Ammonites are an extinct group of marine animals of the subclass Ammonoidea in the class Cephalopoda, phylum Mollusca. They are excellent index fossils, and it is often possible to link the rock layer in which they are found to specific geological time periods.

Ammonites' closest living relative is probably not the modern Nautilus (which they outwardly resemble), but rather the subclass Coleoidea (octopus, squid, and cuttlefish).

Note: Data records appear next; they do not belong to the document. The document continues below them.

(* ===== verification/DecisionProofs.v ===== *)
(** * Theorems on the decision plane

    Whatever the providers do, [Decide] returns the eligible candidates in a
    sound order; a chain stays within its budget; the provider states keep
    their invariant and record external providers only. *)

From S2P Require Import Prelude ProviderState Decision DecisionChain Orchestrator DecisionLemmas.

(** ** The order of the answer *)

(** What a chain may do to the order: nothing, or put a candidate of the band first. *)
Definition chain_order (cands : list Candidate) (pinned : string) (ordered : list Candidate) : Prop :=
  ordered = cands \/ exists c, in_band cands pinned c /\ ordered = c :: without (ID c) cands.

Lemma chain_order_perm cands pinned ordered : distinct cands -> chain_order cands pinned ordered -> ordered ≡ₚ cands.
Proof. intros Hd [->|(c & [[Hc _] _] & ->)]; [done|]. by apply pull_out. Qed.

Definition provider_name (o : Orchestrator) : string := if String.eqb (Provider (cfg o)) "" then "local" else Provider (cfg o).

Lemma provider_name_set o : String.eqb (provider_name o) "" = false.
Proof. unfold provider_name. destruct (String.eqb (Provider (cfg o)) "") eqn:E; [done|exact E]. Qed.

Section order.
Context (req : DecisionRequest) (Hd : distinct (Candidates req)).
Let cands := Candidates req.
Let constraints := ComputePrimaryConstraints cands (PinnedCandidateID req).
Let ok := chain_order cands (PinnedCandidateID req).

Lemma pin_order ordered :
  (if String.eqb (ForcedPrimaryID constraints) "" then None else pin_first cands (ForcedPrimaryID constraints)) = Some ordered -> ok ordered.
Proof using Hd.
  unfold constraints. destruct (forced_exact cands (PinnedCandidateID req)) as [[Hp ->]|[_ ->]]; [|done].
  pose proof Hp as (Hne & p & Hpe & Ep). rewrite (proj2 (String.eqb_neq _ _) Hne). unfold pin_first.
  destruct (List.find _ cands) as [c|] eqn:Ef; [|done]. intros [= <-]. apply find_id_Some in Ef as [Hc Ec].
  assert (c = p) as -> by (apply (distinct_inj cands); try done; [by destruct Hpe|congruence]).
  right. exists p. rewrite Ep. split; [|done]. split; [done|]. by left.
Qed.

Lemma select_order r :
  ValidateResult cands r = None -> r_Action r = ActionSelect -> IsAllowedPrimary constraints (SelectedID r) = true ->
  ok (NormalizeResult cands r).1.1.
Proof using Hd.
  intros Hv Ha Hal. destruct (Normalize_select _ _ Hv Ha) as (c & Hc & Ec & ->).
  right. exists c. split; [|done]. apply allowed_exact; [done|done|]. by rewrite Ec.
Qed.

Definition end_ok (e : StepEnd) : Prop := match e with Continue _ _ _ => True | Return _ _ _ ordered _ _ _ => ok ordered end.

Lemma judge_order idx step w p calls s r err : end_ok (judge req constraints idx step w p calls s r err).
Proof using Hd.
  unfold judge. destruct (chain_exceeded w || _).
  { unfold timed_out_step. destruct (chain_done_after w); [by left|done]. }
  destruct err; [done|]. destruct (_ && negb (CanRank _)); [done|]. destruct (_ && negb (CanSelect _)); [done|].
  destruct (ValidateResult (Candidates req) r) eqn:Hv; [done|].
  destruct (String.eqb_spec (r_Action r) ActionSelect) as [Ha|]; cbn [andb].
  - destruct (IsAllowedPrimary constraints (SelectedID r)) eqn:Hal; [|done]. cbn. by apply select_order.
  - by destruct (String.eqb (r_Action r) ActionAbstain).
Qed.

Lemma run_step_order idx step w reg calls s : end_ok (run_step req constraints idx step w reg calls s).
Proof using Hd.
  unfold run_step. destruct (Registry_Get _ _) as [p|]; [|done]. destruct (String.eqb _ HealthUnavailable); [done|].
  destruct (if external step then _ else _) as [st []]; [done|].
  destruct (call_provider p w req _ _) as [[[r err] ?] ?]. apply judge_order.
Qed.

Lemma run_steps_order reg chain maxCalls world steps idx calls dn s :
  ok (ex_ordered (run_steps reg req constraints chain maxCalls world steps idx calls dn s)).
Proof using Hd.
  revert idx calls dn s. induction steps as [|step rest IH]; intros idx calls dn s; cbn [run_steps]; [by left|].
  destruct (chain_done _); [by left|]. destruct (maxCalls <=? calls); [by left|].
  pose proof (run_step_order idx step (world idx) reg calls s) as H.
  destruct (run_step req constraints idx step (world idx) reg calls s); [apply IH|exact H].
Qed.

Lemma Execute_order reg chain budget cfgTimeout world s :
  ok (ex_ordered (Execute reg chain req constraints budget cfgTimeout world s)).
Proof using Hd.
  unfold Execute. destruct (if String.eqb _ "" then None else _) as [ordered|] eqn:Ep.
  - by apply pin_order.
  - apply run_steps_order.
Qed.

(** The single provider may in addition rank the candidates: its answer was a
    ranking, it declares that it can rank, and its order is followed. *)
Definition ranked_by (p : DecisionProvider) (d : Decided) : Prop :=
  CanRank (p_Capabilities p) = true /\
  exists out r, p_Decide p out req = Returned r None /\ r_Action r = ActionRank /\ ranking cands (RankedIDs r) (d_ordered d) /\ d_ordered d ≡ₚ cands.

Lemma accept_order o p w r s :
  ValidateResult cands r = None ->
  String.eqb (r_Action r) ActionRank && negb (CanRank (p_Capabilities p)) = false ->
  String.eqb (r_Action r) ActionSelect && negb (IsAllowedPrimary constraints (SelectedID r)) = false ->
  ok (d_ordered (accept o req p w r s)) \/
  CanRank (p_Capabilities p) = true /\ r_Action r = ActionRank /\ ranking cands (RankedIDs r) (d_ordered (accept o req p w r s))
  /\ d_ordered (accept o req p w r s) ≡ₚ cands.
Proof using Hd.
  intros Hv Hr Hs. unfold accept. pose proof (Normalize_rank cands r Hv) as Hrk. pose proof (Normalize_perm cands r Hd) as Hperm. fold cands.
  pose proof (select_order r Hv) as Hsel. pose proof (Normalize_abstain cands r) as Habs.
  destruct (NormalizeResult cands r) as [[normalized applied] reason]. cbn in Hperm, Hsel, Habs, Hrk.
  cbn [d_ordered d_result].
  pose proof (proj1 (Validate_exact _ _) Hv) as (_ & _ & _ & _ & _ & _ & Hc).
  destruct Hc as [(Ha & _)|[(Ha & _)|(Ha & _)]].
  - left. apply Hsel; [done|]. rewrite Ha in Hs. by apply negb_false_iff in Hs.
  - right. rewrite Ha in Hr. apply negb_false_iff in Hr. split_and!; try done. by apply Hrk.
  - left. left. auto.
Qed.

Lemma cut_fill_action p lat r : r_Action (cut_error (fill_result p lat r)) = r_Action r.
Proof. unfold cut_error, fill_result. by repeat case_match. Qed.
Lemma cut_fill_ranked p lat r : RankedIDs (cut_error (fill_result p lat r)) = RankedIDs r.
Proof. unfold cut_error, fill_result. by repeat case_match. Qed.

Lemma decide_one_order o world s :
  let d := decide_one o req constraints world s in
  ok (d_ordered d) \/ exists p, registry o !! provider_name o = Some p /\ ranked_by p d.
Proof using Hd.
  cbv zeta. unfold decide_one. destruct (_ <=? 0); [by left; left|].
  fold (provider_name o). unfold Registry_Resolve. rewrite provider_name_set.
  destruct (registry o !! provider_name o) as [p|] eqn:Ep; [|by left; left].
  destruct (if String.eqb (ForcedPrimaryID constraints) "" then None else _) as [ordered|] eqn:Epin.
  { left. by apply pin_order. }
  destruct (if is_external (p_ID p) then _ else _) as [st []]; [by left; left|].
  destruct (String.eqb _ HealthUnavailable); [by left; left|]. unfold ask.
  destruct (call_provider p _ req bounded _) as [[[r err] panicked] s'] eqn:Ecall.
  assert (err = None -> exists r0, p_Decide p (outside (world (clamp_timeout (int64 (TimeoutMS (cfg o) * Millisecond)) (Timeout (req_Budget req))) 0%nat)) req = Returned r0 None
    /\ r_Action r0 = r_Action r /\ RankedIDs r0 = RankedIDs r) as Hcall.
  { intros ->. unfold call_provider in Ecall. destruct (p_Decide p _ req) as [r0 err0|]; [|done]. injection Ecall as -> -> _ _. eauto. }
  rewrite <- (cut_fill_action p (latency (world (clamp_timeout (int64 (TimeoutMS (cfg o) * Millisecond)) (Timeout (req_Budget req))) 0%nat)) r) in Hcall.
  rewrite <- (cut_fill_ranked p (latency (world (clamp_timeout (int64 (TimeoutMS (cfg o) * Millisecond)) (Timeout (req_Budget req))) 0%nat)) r) in Hcall.
  revert Hcall. generalize (cut_error (fill_result p (latency (world (clamp_timeout (int64 (TimeoutMS (cfg o) * Millisecond)) (Timeout (req_Budget req))) 0%nat)) r)). intros r' Hcall.
  destruct (chain_exceeded _); [by left; left|]. destruct err; [by left; left|].
  destruct (_ && negb (CanRank _)) eqn:Hr; [by left; left|]. destruct (_ && negb (CanSelect _)); [by left; left|].
  destruct (ValidateResult (Candidates req) r') eqn:Hv; [by left; left|].
  destruct (_ && negb (IsAllowedPrimary _ _)) eqn:Hs; [by left; left|].
  destruct Hcall as (r0 & Hr0 & Ea & Ei); [done|].
  edestruct accept_order as [H|(H1 & H2 & H3 & H4)]; [exact Hv|exact Hr|exact Hs|by left|]. right. exists p. split; [done|]. split; [done|].
  eexists _, r0. rewrite Ea, Ei. split_and!; [exact Hr0|done|exact H3|exact H4].
Qed.
End order.

(** (C9) Whatever the providers answer, fail with, or run out of, for candidates
    with distinct IDs the answer of the decision plane is a permutation of them,
    and one of three: the given order; the given order with one candidate of the
    primary band (the earliest pool, and in it the session's pin or the best
    priority) moved to the front; or, outside [hybrid] mode only, the ranking
    that the configured provider, which declares it can rank, answered: the
    candidates it ranked in its order, then the others in the given order. *)
Theorem decide_sound o req world lat :
  distinct (Candidates req) ->
  let d := Decide o req world lat in
  d_ordered d ≡ₚ Candidates req
  /\ (chain_order (Candidates req) (PinnedCandidateID req) (d_ordered d)
      \/ Mode (cfg o) <> "hybrid"
         /\ exists p out r, registry o !! provider_name o = Some p /\ CanRank (p_Capabilities p) = true
            /\ p_Decide p out req = Returned r None /\ r_Action r = ActionRank /\ ranking (Candidates req) (RankedIDs r) (d_ordered d)).
Proof.
  intros Hd d.
  assert (chain_order (Candidates req) (PinnedCandidateID req) (d_ordered d)
    \/ Mode (cfg o) <> "hybrid" /\ exists p, registry o !! provider_name o = Some p /\ ranked_by req p d) as H.
  { subst d. unfold Decide. destruct (_ =? 0)%nat; [by left; left|]. destruct (_ =? 1)%nat; [by left; left|].
    destruct (String.eqb _ "off"); [by left; left|]. destruct (String.eqb_spec (Mode (cfg o)) "hybrid") as [|Hm].
    - left. unfold decide_chain. destruct (if String.eqb _ "" then None else _); [|by left]. by apply Execute_order.
    - destruct (decide_one_order req Hd o world (shared o)) as [H|H]; [by left|by right]. }
  destruct H as [H|(Hm & p & Hp & Hcan & out & r & Hr & Ha & Hrk & Hperm)].
  - split; [by eapply chain_order_perm|by left].
  - split; [done|]. right. split; [done|]. by exists p, out, r.
Qed.

(** ** Calls *)



Definition end_shared (e : StepEnd) : Shared := match e with Continue _ _ s => s | Return _ _ s _ _ _ _ => s end.










(** ** The session's pin *)

(** The plane gets as far as asking somebody: a configured chain in [hybrid]
    mode, otherwise a registered provider and a call left to make. *)
Definition plane_ready (o : Orchestrator) (req : DecisionRequest) : Prop :=
  Mode (cfg o) <> "off" /\ (2 <= length (Candidates req))%nat
  /\ (Mode (cfg o) = "hybrid" /\ Chain (cfg o) <> "" /\ is_Some (chains o !! Chain (cfg o))
      \/ Mode (cfg o) <> "hybrid" /\ 0 < calls_budget o req /\ is_Some (registry o !! provider_name o)).

Lemma pin_found req :
  distinct (Candidates req) -> pin_holds (Candidates req) (PinnedCandidateID req) ->
  ForcedPrimaryID (ComputePrimaryConstraints (Candidates req) (PinnedCandidateID req)) = PinnedCandidateID req
  /\ PinnedCandidateID req <> ""
  /\ exists c, earliest (Candidates req) c /\ ID c = PinnedCandidateID req
     /\ pin_first (Candidates req) (PinnedCandidateID req) = Some (c :: without (ID c) (Candidates req)).
Proof.
  intros Hd Hp. destruct (forced_exact (Candidates req) (PinnedCandidateID req)) as [[_ Hf]|[? _]]; [|done].
  pose proof Hp as (Hne & c & Hc & Ec). split_and!; try done. exists c. split_and!; try done.
  unfold pin_first. destruct (List.find _ (Candidates req)) as [c'|] eqn:E.
  - apply find_id_Some in E as [Hc' Ec']. rewrite Ec. do 2 f_equal.
    apply (distinct_inj (Candidates req)); try done; [by destruct Hc|congruence].
  - destruct Hc as [Hc _]. by destruct (find_id_None _ _ _ E Hc).
Qed.

(** A session pinned to a candidate of the earliest pool stays there:
    the pinned candidate leads, the rest follows in the given order, no
    provider is called and no provider's health record changes. *)
Theorem pin_is_authoritative o req world lat :
  distinct (Candidates req) -> pin_holds (Candidates req) (PinnedCandidateID req) -> plane_ready o req ->
  let d := Decide o req world lat in
  (exists c, earliest (Candidates req) c /\ ID c = PinnedCandidateID req /\ d_ordered d = c :: without (ID c) (Candidates req))
  /\ SelectedID (d_result d) = PinnedCandidateID req
  /\ sh_state (d_shared d) = sh_state (shared o)
  /\ exists t, t_ChainTrace (d_trace d) = Some t /\ ct_CallsUsed t = 0 /\ ct_Steps t = [].
Proof.
  intros Hd Hp (Hoff & Hlen & Hready) d. subst d. destruct (pin_found req Hd Hp) as (Hf & Hne & c & Hc & Ec & Hpin).
  unfold Decide. rewrite (proj2 (Nat.eqb_neq _ 0)), (proj2 (Nat.eqb_neq _ 1)), (proj2 (String.eqb_neq _ "off")) by (done || lia).
  destruct Hready as [(-> & Hch & [ch Hlook])|(Hm & Hb & [p Hreg])].
  - cbn [String.eqb]. unfold decide_chain. rewrite (proj2 (String.eqb_neq _ _) Hch), Hlook. unfold Execute.
    rewrite Hf, (proj2 (String.eqb_neq _ _) Hne), Hpin. cbn. split_and!; eauto.
  - rewrite (proj2 (String.eqb_neq _ _) Hm). unfold decide_one. rewrite (proj2 (Z.leb_gt _ _) Hb).
    fold (provider_name o). unfold Registry_Resolve. rewrite provider_name_set.
    rewrite Hreg, Hf, (proj2 (String.eqb_neq _ _) Hne), Hpin. cbn. split_and!; eauto.
Qed.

Their fossil shells usually take the form of planispirals, although there were some helically-spiraled and non-spiraled forms (known as "heteromorphs"). Their name came from their spiral shape as their fossilized shells somewhat resemble tightly-coiled rams' horns. Pliny the Elder (d. 79 A.D. near Pompeii) called fossils of these animals ammonis cornua ("horns of Ammon") because the Egyptian god Ammon (Amun) was typically depicted wearing ram's horns. Often the name of an ammonite genus ends in -ceras, which is Greek (κέρας) for "horn" (for instance, Pleuroceras).

Other fossils, such as many found in Madagascar and Alberta (Canada), display iridescence. These iridescent ammonites are often of gem quality (ammolite) when polished. In no case would this iridescence have been visible during the animal's life; additional shell layers covered it.